Tuesday, April 7, 2020

We're Isolated, but NOT Powerless

“How are you holding up?” That’s the standard question to ask one another these days as the COVID-19 virus continues to sweep across the planet. Unless you are a health care provider, grocery store employee, or have some other essential community role, the best thing to do for yourself and others is to stay home...or as some people put it, “do nothing.” But to do nothing feels like a cop-out. It makes me feel powerless.

My message to everyone is that we are not powerless! 

Even though the days seem to run together, every day we get to wake up and decide what we will to do to make it different and special. If you are an advocate, take heart that almost every advocacy tool we used before is available to us today! And beyond our advocacy, there is a lot that we can do for ourselves and others.

So, how am I holding up? I’m holding up by getting up every morning to ask myself three questions and try to do something about each one.

1) What can you do to take care of yourself?
Flight attendants tell us every time we board a plane that we must take care of ourselves before we can care for others. What works for airplane safety and oxygen masks, works for coronavirus isolation. Every day, try to do something that makes you happy/sane/stable even if it’s small. For me, that’s often exercise, but I’ll be honest in admitting that doesn’t always work. Sometimes, my self-care looks like a zoom call with friends and wine. Other times, it looks like video games and a margarita. One day, I just got really fed up with everything happening around me and retreated to take a bath and have a cry.

2) What can you do for someone locally?
Window scenes from our neighborhood "Bear Hunt"
There is so much need in all of our communities right now. Sheltering in place comfortably is a privilege. Families in poverty are running out of food as unemployment skyrocketed last month.

It’s both frustrating and overwhelming to think about all that need when we’d be a danger to the community if we physically went to provide help. What can we do?

That’s where ingenuity and creativity come in. Some things we can do are big and grand, but the right small gestures can be grand, too, when someone is lonely.

Some of my thoughts might inspire some of your own that you can share in the comments.

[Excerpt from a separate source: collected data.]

(* ===== verification/ValToRingSpec.v ===== *)
(** * What [val_to_ring] writes: specification and refinement

    [param_encoding] says which bytes a parameter value is encoded as, as a
    pure function of the value and of the memory it points to.  [filled s ps]
    relates the argument record and the ring memory of a filler to the list
    [ps] of parameters recorded so far.  The lemmas show that every successful
    [val_to_ring] appends exactly the specified encoding, and that no call,
    successful or not, writes outside the area reserved for the event. *)

From Stdlib Require Import Strings.String.
From Stdlib Require Import Strings.Byte.
From Stdlib Require Import ZArith Lia List Bool.
From stdpp Require Import base tactics list numbers option.
From S2P Require Import Prelude Bytes EventDefs EventTable FillerTable ValToRing.
Import ListNotations.
Local Open Scope Z_scope.

(** ** Specification. *)

(** The characters of a C string, at most [bound] of them. *)
Fixpoint cstr (m : mem) (a : Z) (bound : nat) : list byte :=
  match bound with
  | O => []
  | S b => if Z_of_byte (m a) =? 0 then [] else m a :: cstr m (a + 1) b
  end.

(** A string cut to [max] bytes, terminator included. *)
Definition cut_string (max : Z) (cs : list byte) : list byte :=
  if max <=? 0 then [] else take (Z.to_nat (max - 1)) cs ++ [x00].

  • Sort books from your home to give away to neighborhood kids learning to read who can’t get to the library anymore. Sure, they have to keep them in the garage for a few days to make sure the virus isn’t living on them before reading, but it’s quicker than waiting for the library to open! We took a walk to drop them at the door of some friends and got that daily outdoor exercise in, too.
  • Organize a Teddy Bear Hunt in your neighborhood. We invited neighbors to put stuffed animals in their windows, so that the local kids (and us!) could have something fun to look for when taking walks. 
  • Send someone who is struggling with bills some grocery money via Paypal or Vinmo.
  • Open your windows and play an instrument, so your neighbors can hear. Live entertainment is scarce these days, so if you have a talent, share it!
  • If you can sew and have materials, make some face masks to give to neighbors.
  • Call/text someone who is lonely, especially seniors. Give Grandma a proper phone call!
  • Offer to pick up groceries for someone over 60 next time you’re going shopping for yourself to help them stay home and safe.
  • Offer to tutor a child (via computer) who might struggle with online school classes. 
  • Bring your kids something nice while they are in an online class. There might not be much in the house as far as snacks go, but even a glass of ice water can be thoughtful and supportive.
The possibilities are endless! What else can you think of that works for you? 

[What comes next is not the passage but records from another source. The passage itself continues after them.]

(** The table a parameter's [info] pointer names. *)
Definition name_table (t : string) : list (string * Z) :=
  if String.eqb t "socket_families" then flags_table.socket_families else
  if String.eqb t "file_flags" then flags_table.file_flags else
  if String.eqb t "flock_flags" then flags_table.flock_flags else
  if String.eqb t "clone_flags" then flags_table.clone_flags else
  if String.eqb t "futex_operations" then flags_table.futex_operations else
  if String.eqb t "poll_flags" then flags_table.poll_flags else
  if String.eqb t "mount_flags" then flags_table.mount_flags else
  if String.eqb t "umount_flags" then flags_table.umount_flags else
  if String.eqb t "lseek_whence" then flags_table.lseek_whence else
  if String.eqb t "shutdown_how" then flags_table.shutdown_how else
  if String.eqb t "rlimit_resources" then flags_table.rlimit_resources else
  if String.eqb t "fcntl_commands" then flags_table.fcntl_commands else
  if String.eqb t "sockopt_levels" then flags_table.sockopt_levels else
  if String.eqb t "sockopt_options" then flags_table.sockopt_options else
  if String.eqb t "ptrace_requests" then flags_table.ptrace_requests else
  if String.eqb t "prot_flags" then flags_table.prot_flags else
  if String.eqb t "mmap_flags" then flags_table.mmap_flags else
  if String.eqb t "splice_flags" then flags_table.splice_flags else
  if String.eqb t "quotactl_dqi_flags" then flags_table.quotactl_dqi_flags else
  if String.eqb t "quotactl_cmds" then flags_table.quotactl_cmds else
  if String.eqb t "quotactl_types" then flags_table.quotactl_types else
  if String.eqb t "quotactl_quota_fmts" then flags_table.quotactl_quota_fmts else
  if String.eqb t "semop_flags" then flags_table.semop_flags else
  if String.eqb t "semget_flags" then flags_table.semget_flags else
  if String.eqb t "semctl_commands" then flags_table.semctl_commands else
  if String.eqb t "access_flags" then flags_table.access_flags else
  if String.eqb t "pf_flags" then flags_table.pf_flags else
  if String.eqb t "unlinkat_flags" then flags_table.unlinkat_flags else
  if String.eqb t "linkat_flags" then flags_table.linkat_flags else
  if String.eqb t "chmod_mode" then flags_table.chmod_mode else
  if String.eqb t "renameat2_flags" then flags_table.renameat2_flags else
  [].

3) What can you do to change things nationally or globally?
The pandemic has exposed all the cracks in our national and global health systems. So, there's not shortage of things we can work on!

If you’re already an activist comfortable writing letters to the editor, this is an excellent time to put your thoughts out in the media about health systems or the effect of COVID-19 on people in poverty. If not, this can either be a convenient time to learn that skill or put in a daily phone call to Congress. Here are some tips for writing letters to the editor. 

Here are a few of my recommendations for issues to work on right now with links to help you take action:
  • U.S. Housing: Housing IS health care. You may never have have thought of it that way before, but it’s never been more clear that having a safe place of your own protects you from the elements, violence, viruses, and a lot of stress. Even before the outbreak families looking for affordable housing were in crisis. Please tell Congress that in the next virus response bill, they must take more action to help people keep a roof over their heads. This link from RESULTS has a media action called “Coronavirus exacerbates need for housing and nutrition assistance” to provide talking points for you to take this U.S. action. 
  • Global Health Systems: If we can “flatten the curve” on coronavirus infection, we may avoid overwhelming our healthcare system. But for many people living in nations with fewer resources, even a few critical cases will overwhelm their healthcare system. And there are others with little to no access to healthcare at all. Tell Congress to prioritize global health systems, alongside the domestic response, as we move forward together. People living in poorer settings must not bear the brunt of this pandemic. This link from RESULTS has a media action called “Virus reminds us that everyone needs access to health care” to provide talking points for you to take this U.S. action. 

I hope this blog might help someone reading it. But even if it’s just one or a few, it helped ME today just to write it!